A new Honda-developed platform let designers reshape the Legend into an elongated car with rear-wheel-drive proportions. Under the hood, a 3.2-liter V-6 engine sat longitudinally, which helped create the look designers no doubt strived for.

The curvy and elegant Legend contrasted with American luxury brands that were stuck in the past: think Cadillac’s boxy sedans, and Lincoln’s bar-soap shaped four-doors—we’d rather forget Buicks altogether.

The Acura Legend, in contrast, was sexy and sleek, and it packed an interior design that never tried to recall the past or look too far into the future. It was simple, comfortable, and packed to the gills with luxuries that only today have become more or less standard on the average vehicle. Drivers were treated to speed-sensitive steering, automatic climate control, 4-wheel anti-lock brakes, heated leather seats, and even electronically controlled soft-close doors on coupe models.

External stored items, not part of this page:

(** C7. On a disk without faults and for [keep] at least 0, [Prune]
    returns the identifiers of the snapshots that [List] puts after the
    first [keep] ones and removes exactly their directories.  With at most
    [keep] valid snapshots it returns the empty list and removes nothing;
    with more, it removes all but [keep], every snapshot kept is at least
    as new as every snapshot removed, the directories of the kept ones are
    untouched and those of the removed ones are gone. *)
Theorem prune_deletes_oldest (io : Faults) (keep : Z) (dir : SnapDir) :
  0 <= keep ->
  fault io OpMkdir "" = false ->
  fault io OpReadDir "" = false ->
  (forall id, fault io OpRemove id = false) ->
  exists listing,
    List io dir = Ok listing
    /\ listing ≡ₚ listEntries io dir (map_to_list dir)
    /\ let kept := take (Z.to_nat keep) listing in
       let old := drop (Z.to_nat keep) listing in
       Prune io keep dir = (PruneReturn (SnapID <$> old) None, removeAll dir (SnapID <$> old))
       /\ (Z.of_nat (List.length listing) <= keep ->
           Prune io keep dir = (PruneReturn [] None, dir))
       /\ (keep < Z.of_nat (List.length listing) ->
           Z.of_nat (List.length old) = Z.of_nat (List.length listing) - keep
           /\ Z.of_nat (List.length kept) = keep)
       /\ (forall k o, k ∈ kept -> o ∈ old -> newerOrEqual k o)
       /\ (forall k, k ∈ kept ->
           removeAll dir (SnapID <$> old) !! SnapID k = dir !! SnapID k)
       /\ (forall o, o ∈ old -> removeAll dir (SnapID <$> old) !! SnapID o = None).
Proof.
  intros Hkeep Hmk Hrd Hrm.
  destruct (List_no_faults io dir Hmk Hrd) as (HL & Hperm & Hsorted & Hnodup).
  set (listing := sortNewestFirst (listEntries io dir (map_to_list dir))) in *.
  exists listing. split; [done|]. split; [done|]. intros kept old.
  assert (listing = kept ++ old) as Hsplit by (symmetry; apply take_drop).
  assert (Prune io keep dir
          = (PruneReturn (SnapID <$> old) None, removeAll dir (SnapID <$> old))) as HP.
  { unfold Prune. rewrite HL.
    destruct (Z.leb_spec (Z.of_nat (List.length listing)) keep) as [Hle|Hgt].
    - assert (old = []) as ->; [|done].
      unfold old. apply drop_ge. lia.
    - destruct (Z.ltb_spec keep 0) as [|_]; [lia|].
      by rewrite deleteOld_no_faults. }
  split; [exact HP|]. split; [|split; [|split; [|split]]].
  - intros Hle. rewrite HP. assert (old = []) as ->; [|done].
    unfold old. apply drop_ge. lia.
  - intros Hlt. unfold old, kept. rewrite length_drop, length_take. lia.
  - intros k o Hk Ho. rewrite Hsplit in Hsorted.
    apply StronglySorted_app in Hsorted as (H & _ & _). by apply H.
  - intros k Hk. rewrite lookup_removeAll. rewrite decide_False; [done|].
    rewrite Hsplit, fmap_app in Hnodup. apply NoDup_app in Hnodup as (_ & Hdisj & _).
    apply Hdisj. by apply list_elem_of_fmap_2.
  - intros o Ho. rewrite lookup_removeAll. rewrite decide_True; [done|].
    by apply list_elem_of_fmap_2.
Qed.
End Prune.

Lemma prune_deletes_oldest_witness :
  @Prune mergeSortSlice noFaults 1 threeSnapshots
  = (PruneReturn ["20241006-144500-000-bbbb"; "20241006-120000-000-aaaa"] None,
     {[ "20241006-153000-000-cccc" :=
          EDir (MetaOk (metaOf "20241006-153000-000-cccc" 300 [] ∅)) ∅;
        "README" := EFile ]}).
Proof.
  destruct (@prune_deletes_oldest mergeSortSlice noFaults 1 threeSnapshots)
    as (listing & HL & _ & HP & _); [lia | reflexivity | reflexivity | reflexivity |].
  vm_compute in HL. injection HL as <-. rewrite HP. vm_compute. reflexivity.
Defined.

(** A negative [keep] makes [Prune] index the slice out of range. *)
Example prune_negative_keep_panics :
  (@Prune mergeSortSlice noFaults (-1) threeSnapshots).1 = PrunePanic.
Proof. vm_compute. reflexivity. Qed.

End SnapshotProps.

(** ** The transaction engine *)

Module TransactionProps.
Import Os Transaction TransactionSpec.

Lemma list_delete_insert {A} (l : list A) : forall (i : nat) (x : A),
  delete i (<[i := x]> l) = delete i l.
Proof.
  induction l as [|y l IH]; intros [|i] x; simpl; try done. by rewrite IH.
Qed.

Lemma restoreConfigs_ok io files configs : forall active active',
  SnapshotStore.restoreConfigs io files configs active = (Ok tt, active') ->
  (forall name, name ∈ configs -> active' !! name = files !! name)
  /\ (forall name, name ∉ configs -> active' !! name = active !! name).
Proof.
  induction configs as [|c more IH]; intros active active' H; simpl in H.
  - injection H as <-. split; [intros name Hin; by apply elem_of_nil in Hin | done].
  - unfold CopyFileAtomic in H.
    destruct (files !! c) as [data|] eqn:Hc; [|discriminate].
    destruct (fault io OpCopy c); [discriminate|].
    apply IH in H as [Hin Hout]. split.
    + intros name Hname. destruct (decide (name ∈ more)) as [Hm|Hm]; [by apply Hin|].
      apply elem_of_cons in Hname as [->|Hname]; [|done].
      rewrite (Hout _ Hm). by rewrite lookup_insert_eq.
    + intros name Hname. apply not_elem_of_cons in Hname as [Hne Hname].
      rewrite (Hout _ Hname). by rewrite lookup_insert_ne.
Qed.

Section Engine.
Context {mr : MapRange} {ss : SnapshotStore.SortSlice}.
Variable Sys : Type.
Variable sha256hex : string -> string.

#[local] Abbreviation World := (Transaction.World Sys).

Lemma Restore_ok io dir active id active' :
  SnapshotStore.Restore sha256hex io dir active id = (Ok tt, active') ->
  exists loaded,
    SnapshotStore.Load io dir id = Ok loaded
    /\ (forall name, name ∈ SnapshotStore.Configs (SnapshotStore.SnapMetadata loaded) ->
        active' !! name = SnapshotStore.snapFiles dir id !! name)
    /\ (forall name, name ∉ SnapshotStore.Configs (SnapshotStore.SnapMetadata loaded) ->
        active' !! name = active !! name).
Proof.
  unfold SnapshotStore.Restore.
  destruct (SnapshotStore.Load io dir id) as [loaded|e] eqn:HL; [|discriminate].
  destruct (SnapshotStore.ValidateSnapshot sha256hex io dir loaded); [|discriminate].
  assert (SnapshotStore.Path loaded = id) as ->.
  { revert HL. unfold SnapshotStore.Load.
    destruct (fault io OpStat id); [done|].
    destruct (dir !! id) as [[|meta files]|]; try done.
    destruct (fault io OpOpen _); [done|]. destruct meta; try done.
    by inversion 1. }
  intros H. apply restoreConfigs_ok in H. by exists loaded.
Qed.

Lemma updateTxRecord_frame env f audit (w : World) :
  state (mgr (updateTxRecord env f audit w)) = state (mgr w)
  /\ currentSnapshot (mgr (updateTxRecord env f audit w)) = currentSnapshot (mgr w)
  /\ pendingConfirm (mgr (updateTxRecord env f audit w)) = pendingConfirm (mgr w)
  /\ active (updateTxRecord env f audit w) = active w
  /\ snapshots (updateTxRecord env f audit w) = snapshots w
  /\ exists extra, trace (updateTxRecord env f audit w) = trace w ++ extra.
Proof.
  unfold updateTxRecord. destruct (dbOpen env).
  - destruct (currentTxRecord (mgr w)); simpl; repeat split; try done; eauto.
    exists []. by rewrite app_nil_r.
  - repeat split; try done. exists []. by rewrite app_nil_r.
Qed.

Lemma reapplyLoop_frame env ctx configs : forall tick errs (w : World) r w',
  reapplyLoop env ctx tick configs errs w = (r, w') ->
  mgr w' = mgr w /\ configManager w' = configManager w /\ active w' = active w
  /\ snapshots w' = snapshots w /\ closedChans w' = closedChans w
  /\ chanCount w' = chanCount w /\ timers w' = timers w
  /\ exists extra, trace w' = trace w ++ extra.
Proof.
  induction configs as [|c more IH]; intros tick errs w r w' H; simpl in H.
  - injection H as <- <-. repeat split; try done. exists []. by rewrite app_nil_r.
  - destruct (ctx tick).
    { injection H as <- <-. repeat split; try done. exists []. by rewrite app_nil_r. }
    destruct (applierRegistry (mgr w) !! c) as [applier|]; [|by eapply IH].
    destruct (ConfigStore.Load _ _ _ _) as [cfg|e]; [|by eapply IH].
    destruct (Apply applier cfg (sys w)) as [res sys'].
    assert (forall errs',
              reapplyLoop env ctx (S tick) more errs'
                (emit [EffApply c cfg] (withSys sys' w)) = (r, w') ->
              mgr w' = mgr w /\ configManager w' = configManager w
              /\ active w' = active w /\ snapshots w' = snapshots w
              /\ closedChans w' = closedChans w /\ chanCount w' = chanCount w
              /\ timers w' = timers w /\ exists extra, trace w' = trace w ++ extra) as Hstep.
    { intros errs' H'. apply IH in H' as (-> & -> & -> & -> & -> & -> & -> & extra & ->).
      simpl. repeat split; try done. exists ([EffApply c cfg] ++ extra).
      by rewrite app_assoc. }
    destruct res; by eapply Hstep.
Qed.

(** Under a context that is never done the loop of [rollbackInternal] does
    what [reapplyAll] describes: the same calls in the same order on the
    same system, and it collects an error exactly when a load or a call
    failed. *)
Lemma reapplyLoop_reapplyAll env configs : forall tick errs (w : World),
  let again :=
    reapplyAll (ConfigStore.Load (io env) (configManager w) (active w))
      (applierRegistry (mgr w)) configs (sys w) in
  exists errs' w',
    reapplyLoop env Background tick configs errs w = (Some (errs ++ errs'), w')
    /\ someFailed again = match errs' with [] => false | _ :: _ => true end
    /\ sys w' = sysAfter again
    /\ trace w' = trace w ++ applyCalls again.
Proof.
  induction configs as [|c more IH]; intros tick errs w; simpl.
  - exists [], w. by rewrite !app_nil_r.
  - destruct (applierRegistry (mgr w) !! c) as [applier|]; [|by apply IH].
    destruct (ConfigStore.Load _ _ _ _) as [cfg|e].
    + destruct (Apply applier cfg (sys w)) as [[msg|] sys'] eqn:Happly; simpl.
      * destruct (IH (S tick) (errs ++ [ReApplyFailed c msg])
                    (emit [EffApply c cfg] (withSys sys' w)))
          as (errs' & w' & -> & _ & Hsys & Htrace).
        exists (ReApplyFailed c msg :: errs'), w'. simpl in *.
        rewrite <- app_assoc. repeat split; try done. by rewrite Htrace, <- app_assoc.
      * destruct (IH (S tick) errs (emit [EffApply c cfg] (withSys sys' w)))
          as (errs' & w' & -> & Hfailed & Hsys & Htrace).
        exists errs', w'. simpl in *.
        repeat split; try done. by rewrite Htrace, <- app_assoc.
    + destruct (IH (S tick) (errs ++ [ReLoadFailed c e]) w)
        as (errs' & w' & -> & _ & Hsys & Htrace).
      exists (ReLoadFailed c e :: errs'), w'. simpl.
      rewrite <- app_assoc. repeat split; done.
Qed.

READ: Acura reportedly readying flagship sedan based on 2016’s Precision concept

Acura Legend

Acura Legend

Cadillac sold its Coupe de Ville on heritage and name; Acura worked to convince American luxury car buyers this was not only the present but also the future.

Customers responded, catapulting Acura to further success in the United States. The Legend name wouldn’t stick around long, however. Acura rebranded its flagship the RL in North America, and later the RLX, while the Legend nameplate lives on in Japan.

Today, Acura finds itself in something of a transitory moment. After years of forgettable machines, the NSX is back in its showrooms and rumors of another Legend have been whispered by auto executives for a while.

The name for Acura’s full-size sedan was no doubt a lofty aspiration, but it was one that eventually came true and helped launch a now-established luxury brand in the U.S.

Note to readers: Motor Authority has compiled 100 cars that have forever changed enthusiasts. From supercars and sedans to SUVs and muscle cars, these are the cars that have sparked our love for cars. Think we’ve missed something? Leave a comment below or contact us here.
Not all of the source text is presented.